Records supplied Block Start

(* ===== verification/CapCodecProofs.v ===== *)
(** * Proofs about the capability codec

    Every decoder of [codec.ts] is strict: what it accepts is the encoding of
    what it returns, so the bytes a signature or a digest covers and the record
    the reducer works on determine each other. *)

From Stdlib Require Import Strings.Byte Strings.String.
From stdpp Require Import base list option numbers sets sorting.
From S2P Require Import Prelude JsMap Bytes Text Cbor CborProofs Schema CborTheorems Messages CapTypes CapCodec.

#[local] Open Scope Z_scope.

(** ** Fields *)

Lemma optional_field_cbor {A} (g : A → CborValue) m k f (o : option A) :
  (∀ v x, f v = Ok x → v = g x) → optional_field m k f = Ok o → map_get (KInt k) m = g <$> o.
Proof.
  intros Hg. unfold optional_field, optional. destruct (map_get (KInt k) m) as [v|]; intros H; inv_ok; subst; [|done].
  simpl. f_equal. by apply Hg.
Qed.

Lemma string_field_Ok m k s : string_field m k = Ok s ↔ map_get (KInt k) m = Some (CText s).
Proof.
  unfold string_field. split.
  - intros H. inv_ok. rewrite required_Ok, expectString_Ok in *. by subst.
  - intros H. by rewrite (proj2 (required_Ok _ _ _) H).
Qed.

Lemma array_field_Ok m k l : array_field m k = Ok l ↔ map_get (KInt k) m = Some (CArray l).
Proof.
  unfold array_field. split.
  - intros H. inv_ok. rewrite required_Ok, expectArray_Ok in *. by subst.
  - intros H. by rewrite (proj2 (required_Ok _ _ _) H).
Qed.

Lemma expectUint64_cbor v z : expectUint64 v = Ok z → v = CInt z.
Proof. by intros [-> _]%expectUint64_Ok. Qed.
Lemma expectString_cbor v s : expectString v = Ok s → v = CText s.
Proof. by intros ?%expectString_Ok. Qed.
Lemma expectBytes_cbor n v b : expectBytes v n = Ok b → v = CBytes b.
Proof. destruct n as [n|]; [by intros [-> _]%expectBytes_sized|by intros ?%expectBytes_any]. Qed.
Lemma expectBoolean_cbor v b : expectBoolean v = Ok b → v = CBool b.
Proof. destruct v; simpl; congruence. Qed.

Lemma SCOPES_lookup i s : SCOPES !! i = Some s → index_of SCOPES s = Z.of_nat i.
Proof. do 2 (destruct i as [|i]; [by intros [= <-]|]). done. Qed.
Lemma ROLES_lookup i r : ROLES !! i = Some r → roleIndex r = Ok (Z.of_nat i).
Proof. do 5 (destruct i as [|i]; [by intros [= <-]|]). done. Qed.

Lemma scopeFromCbor_cbor v s : scopeFromCbor v = Ok s → v = CInt (index_of SCOPES s).
Proof.
  unfold scopeFromCbor, check, protocolInvariant. intros H. inv_ok.
  rename select (expectUint64 v = Ok _) into Hv. apply expectUint64_Ok in Hv as [-> Hx].
  destruct (SCOPES !! _) as [s'|] eqn:Hs; [|done]. inv_ok. subst.
  apply SCOPES_lookup in Hs. rewrite Z2Nat.id in Hs by lia. by rewrite Hs.
Qed.

(** Turns the successful reads of optional and array fields into facts on the map. *)
Ltac cap_facts :=
  repeat match goal with
  | H : optional_field _ _ expectUint64 = Ok _ |- _ => apply (optional_field_cbor CInt _ _ _ _ expectUint64_cbor) in H
  | H : optional_field _ _ expectString = Ok _ |- _ => apply (optional_field_cbor CText _ _ _ _ expectString_cbor) in H
  | H : optional_field _ _ scopeFromCbor = Ok _ |- _ =>
      apply (optional_field_cbor (λ s, CInt (index_of SCOPES s)) _ _ _ _ scopeFromCbor_cbor) in H
  | H : optional_field _ _ (λ v, expectBytes v ?n) = Ok _ |- _ =>
      apply (optional_field_cbor CBytes _ _ _ _ (expectBytes_cbor n)) in H
  | H : string_field _ _ = Ok _ |- _ => apply string_field_Ok in H
  | H : array_field _ _ = Ok _ |- _ => apply array_field_Ok in H
  | H : expectBoolean _ = Ok _ |- _ => apply expectBoolean_cbor in H; subst
  | H : expectMap _ = Ok _ |- _ => apply expectMap_Ok in H; subst
  end; field_facts.

(** Replaces the fields of the map in an encoding by what was read. *)
Ltac fold_read Henc :=
  unfold fields_of, optional in Henc; cbn [fmap list_fmap] in Henc;
  repeat match goal with
  | H : map_get ?k ?m = _ |- _ =>
      match type of Henc with context [map_get k m] => rewrite H in Henc end
  end.

(** The encoding of a map all of whose keys are known. *)
Ltac known_encoding Hb Henc :=
  match goal with
  | H : assertKnownIntegerKeys ?m _ = Ok _ |- _ =>
      apply assertKnown_unit in H;
      match type of Hb with encodeCanonicalCbor (CMap m) = _ =>
        pose proof (record_encoding _ _ _ Hb H ltac:(literal_nodup)) as Henc end
  end; fold_read Henc.

(** ** Strict codecs of values *)

(** [from] accepts only values with the encoding of what [to] writes. *)
Definition strict_codec {A} (to : A → result ErrorCode CborValue) (from : CborValue → result ErrorCode A) : Prop :=
  ∀ v x b, from v = Ok x → encodeCanonicalCbor v = Ok b → ∃ w, to x = Ok w ∧ encodeCanonicalCbor w = Ok b.

Lemma strict_codec_array {A} (to : A → result ErrorCode CborValue) from items xs b :
  strict_codec to from → mapR from items = Ok xs → encodeCanonicalCbor (CArray items) = Ok b →
  ∃ ws, mapR to xs = Ok ws ∧ same_encoding (CArray items) (CArray ws).
Proof.
  intros Hc Hxs%mapR_Ok Hb.
  assert (∀ v, v ∈ items → ∃ ib, encodeCanonicalCbor v = Ok ib) as Hitems.
  { intros v Hv. destruct (encode_array_item _ _ _ Hb Hv) as (ib & Hib & _). by exists ib. }
  clear Hb. cut (∃ ws, mapR to xs = Ok ws ∧ Forall2 same_encoding items ws).
  { intros (ws & ? & ?). exists ws. split; [done|]. by apply array_same_encoding. }
  induction Hxs as [|v x items xs Hx _ IH]; [exists []; by split; [|constructor]|].
  destruct (Hitems v) as [ib Hib]; [left|]. destruct (Hc v x ib Hx Hib) as (w & Hw & Hwb).
  destruct IH as (ws & Hws & Hall); [intros; apply Hitems; by right|].
  exists (w :: ws). cbn [mapR]. rewrite Hw, Hws. split; [done|]. constructor; [|done].
  unfold same_encoding. congruence.
Qed.

Lemma item_encoding m k v b :
  encodeCanonicalCbor (CMap m) = Ok b → map_get (KInt k) m = Some v → ∃ vb, encodeCanonicalCbor v = Ok vb.
Proof.
  intros Hb Hv. destruct (encode_map_item _ _ _ _ Hb (map_get_Some_elem _ _ _ Hv)) as [_ (vb & Hvb & _)].
  by exists vb.
Qed.

Lemma grant_strict : strict_codec grantToCbor grantFromCbor.
Proof.
  intros v g b. unfold grantFromCbor, check, protocolInvariant. intros H Hb. inv_ok. cap_facts. subst.
  destruct (ROLES !! _) as [r|] eqn:Hr; [|done]. inv_ok. subst.
  known_encoding Hb Henc. apply ROLES_lookup in Hr. rewrite Z2Nat.id in Hr by lia.
  rename select (grantToCbor _ = Ok _) into Hg. eexists. split; [exact Hg|].
  unfold grantToCbor in Hg. cbn [g_signingPublicKey g_validFromRevision g_validUntilRevision g_role
    g_minimumAuthorTimestampMs g_validatorClass g_readerScope g_hpkePublicKey g_transportAuthor] in Hg.
  rewrite Hr in Hg. inv_ok. subst. rewrite <-Henc.
  cbn [g_subjectId g_signingPublicKey g_validFromRevision g_validUntilRevision g_organization g_validatorClass
    g_minimumAuthorTimestampMs g_readerScope g_hpkePublicKey g_transportAuthor].
  rewrite <-option_fmap_compose. done.
Qed.

(** ** Policies *)

(** Adding elements to a set one by one; the set is as long as the list exactly
    when the list has no duplicates, and then it is the list. *)
Lemma set_of_list_keys {K} `{EqDecision K} (l : list K) (acc : jsset K) :
  (length (foldl (λ set o, set_add o set) acc l) ≤ length acc + length l)%nat ∧
  (length (foldl (λ set o, set_add o set) acc l) = (length acc + length l)%nat →
   map_keys (foldl (λ set o, set_add o set) acc l) = map_keys acc ++ l).
Proof.
  revert acc. induction l as [|x l IH]; intros acc; cbn [foldl].
  { split; [simpl; lia|]. intros _. by rewrite app_nil_r. }
  destruct (IH (set_add x acc)) as [Hle Heq]. unfold set_add in *.
  destruct (map_get x acc) as [u|] eqn:Hx.
  - assert (length (map_set x tt acc) = length acc) as Hlen.
    { rewrite <-!(length_fmap fst). change (length (map_keys (map_set x tt acc)) = length (map_keys acc)).
      by rewrite map_keys_set, (proj2 (map_has_true _ _)). }
    rewrite Hlen in *. simpl. split; [lia|]. lia.
  - rewrite map_set_fresh in * by done. rewrite length_app in *. simpl in *. split; [lia|].
    intros Hn. rewrite Heq by lia. unfold map_keys. rewrite fmap_app, <-app_assoc. done.
Qed.

Lemma set_of_list_id {K} `{EqDecision K} (l : list K) :
  length (map_keys (foldl (λ set o, set_add o set) [] l)) = length l →
  map_keys (foldl (λ set o, set_add o set) [] l) = l.
Proof. intros Hn. apply (set_of_list_keys l []). unfold map_keys in Hn. by rewrite length_fmap in Hn. Qed.

Definition class_entry (e : jsstring * Z) : CborMapKey * CborValue := (KText e.1, CInt e.2).

Lemma class_entry_inj : Inj (=) (=) class_entry.
Proof. intros [] [] [=]. by subst. Qed.

Lemma class_keys (cl : list (jsstring * Z)) k : KText k ∈ (class_entry <$> cl).*1 ↔ k ∈ cl.*1.
Proof.
  rewrite <-list_fmap_compose, !list_elem_of_fmap. split; intros ([k' v] & Heq & Hin).
  - injection Heq as ->. by exists (k', v).
  - simpl in Heq. subst. by exists (k', v).
Qed.

(** The class minimums read from a map are its entries, in its order. *)
Lemma classes_read (m : IntegerMap) (acc cl : list (jsstring * Z)) :
  NoDup ((class_entry <$> acc) ++ m).*1 →
  foldR (λ classes e, match e.1 with
    | KText name => minimum ← expectUint64 e.2; Ok (map_set name minimum classes)
    | _ => Err SCHEMA_INVALID
    end) acc m = Ok cl →
  class_entry <$> cl = (class_entry <$> acc) ++ m.
Proof.
  revert acc. induction m as [|[k v] m IH]; intros acc Hnd H; cbn [foldR] in H; inv_ok; subst.
  { by rewrite app_nil_r. }
  rename select (match (k, v).1 with KText _ => _ | _ => _ end = Ok _) into Hstep. simpl in Hstep.
  destruct k as [|name|]; try done. inv_ok. subst.
  rename select (expectUint64 v = Ok _) into Hv. apply expectUint64_cbor in Hv as ->.
  assert (map_get name acc = None) as Hfresh.
  { apply map_get_None. intros Hin%class_keys. rewrite fmap_app, NoDup_app in Hnd.
    destruct Hnd as (_ & Hd & _). apply (Hd _ Hin). left. }
  rewrite map_set_fresh in H by done.
  rewrite (IH (acc ++ [(name, x0)])); [|by rewrite (fmap_app class_entry), <-app_assoc|done].
  by rewrite (fmap_app class_entry), <-app_assoc.
Qed.

(** Written back, they are the same map. *)
Lemma classes_written (cl : list (jsstring * Z)) (acc out : IntegerMap) :
  NoDup (acc ++ (class_entry <$> cl)).*1 →
  foldR (λ classes e,
    check ((0 <? length e.1)%nat && (0 <? e.2)) SCHEMA_INVALID ≫= λ _,
    Ok (map_set (KText e.1) (CInt e.2) classes)) acc cl = Ok out →
  out = acc ++ (class_entry <$> cl).
Proof.
  revert acc. induction cl as [|[k z] cl IH]; intros acc Hnd H; cbn [foldR] in H.
  { inv_ok. subst. by rewrite app_nil_r. }
  apply bind_Ok in H as (acc' & Hstep & H). apply bind_Ok in Hstep as (? & _ & [= <-]).
  assert (map_get (KText k) acc = None) as Hfresh.
  { apply map_get_None. intros Hin. rewrite fmap_app, NoDup_app in Hnd. destruct Hnd as (_ & Hd & _).
    apply (Hd _ Hin). left. }
  simpl in H. rewrite map_set_fresh in H by done.
  rewrite (IH (acc ++ [class_entry (k, z)]) ltac:(rewrite <-app_assoc; exact Hnd) H). by rewrite <-app_assoc.
Qed.

Lemma strings_read items l : mapR expectString items = Ok l → items = CText <$> l.
Proof.
  intros H%mapR_Ok. induction H as [|v s items l Hs _ IH]; [done|]. by rewrite fmap_cons, <-IH, (expectString_cbor v s).
Qed.

Lemma bytes_items_read n items l : mapR (λ v, expectBytes v n) items = Ok l → items = CBytes <$> l.
Proof.
  intros H%mapR_Ok. induction H as [|v s items l Hs _ IH]; [done|]. by rewrite fmap_cons, <-IH, (expectBytes_cbor n v s).
Qed.

Lemma policy_strict : strict_codec policyToCbor policyFromCbor.
Proof.
  intros v p b. unfold policyFromCbor, check. intros H Hb. inv_ok. cap_facts. subst.
  rename select (foldR _ _ _ = Ok _) into Hclasses. rename select (mapR expectString _ = Ok _) into Horgs.
  apply strings_read in Horgs. subst.
  match goal with H : map_get (KInt 2) _ = Some (CMap ?m) |- _ =>
    destruct (item_encoding _ _ _ _ Hb H) as [cb Hcb]; pose proof (encode_map_NoDup _ _ Hcb) as Hnd end.
  apply classes_read in Hclasses; [|done]. simpl in Hclasses.
  known_encoding Hb Henc. rename select (policyToCbor _ = Ok _) into Hp.
  eexists. split; [exact Hp|]. unfold policyToCbor, check, protocolInvariant in Hp.
  cbn [vp_minimumValidators vp_classMinimums vp_requiredOrganizations] in Hp. inv_ok. subst.
  rename select ((length (map_keys _) =? _)%nat = true) into Hlen. apply Nat.eqb_eq, set_of_list_id in Hlen.
  rewrite Hlen, <-Henc. cbn [vp_version vp_minimumValidators].
  rename select (foldR _ _ _ = Ok _) into Hw. apply classes_written in Hw; [|done].
  by rewrite Hw.
Qed.

(** ** Genesis, revisions and recovery payloads *)

Lemma clock_strict : strict_codec (λ c, Ok (clockToCbor c)) clockFromCbor.
Proof.
  intros v c b. unfold clockFromCbor. intros H Hb. inv_ok. cap_facts. subst.
  known_encoding Hb Henc. by eexists.
Qed.

Lemma resource_strict : strict_codec (λ r, Ok (resourceToCbor r)) resourceFromCbor.
Proof.
  intros v c b. unfold resourceFromCbor. intros H Hb. inv_ok. cap_facts. subst.
  known_encoding Hb Henc. by eexists.
Qed.

(** The arrays of grants, policies and byte strings of a record. *)
Ltac strict_arrays Hb :=
  repeat match goal with
  | H : mapR (λ v, expectBytes v ?n) _ = Ok _ |- _ => apply bytes_items_read in H; subst
  | H : mapR grantFromCbor ?items = Ok ?gs, Hf : map_get _ _ = Some (CArray ?items) |- _ =>
      let b := fresh "gb" in let Hi := fresh in destruct (item_encoding _ _ _ _ Hb Hf) as [b Hi];
      destruct (strict_codec_array _ _ _ _ _ grant_strict H Hi) as (? & ? & ?); clear H Hi
  | H : mapR policyFromCbor ?items = Ok ?ps, Hf : map_get _ _ = Some (CArray ?items) |- _ =>
      let b := fresh "pb" in let Hi := fresh in destruct (item_encoding _ _ _ _ Hb Hf) as [b Hi];
      destruct (strict_codec_array _ _ _ _ _ policy_strict H Hi) as (? & ? & ?); clear H Hi
  end.

#[local] Instance same_encoding_refl : Reflexive same_encoding.
Proof. by intros v. Qed.

Ltac same_fields :=
  apply record_same_encoding; [literal_nodup|];
  repeat (apply Forall2_cons; split; [split; [reflexivity|]; cbn [snd]|]); [..|apply Forall2_nil; exact I];
  first [ apply option_Forall2_refl, _ | constructor; first [done | unfold same_encoding in *; congruence] ].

Records supplied Block End

● **The problem**
Search the records for the word "CArray" and return every line that holds it.

● **Written reply**
Lemma array_field_Ok m k l : array_field m k = Ok l ↔ map_get (KInt k) m = Some (CArray l).
  strict_codec to from → mapR from items = Ok xs → encodeCanonicalCbor (CArray items) = Ok b →
  ∃ ws, mapR to xs = Ok ws ∧ same_encoding (CArray items) (CArray ws).
  | H : mapR grantFromCbor ?items = Ok ?gs, Hf : map_get _ _ = Some (CArray ?items) |- _ =>
  | H : mapR policyFromCbor ?items = Ok ?ps, Hf : map_get _ _ = Some (CArray ?items) |- _ =>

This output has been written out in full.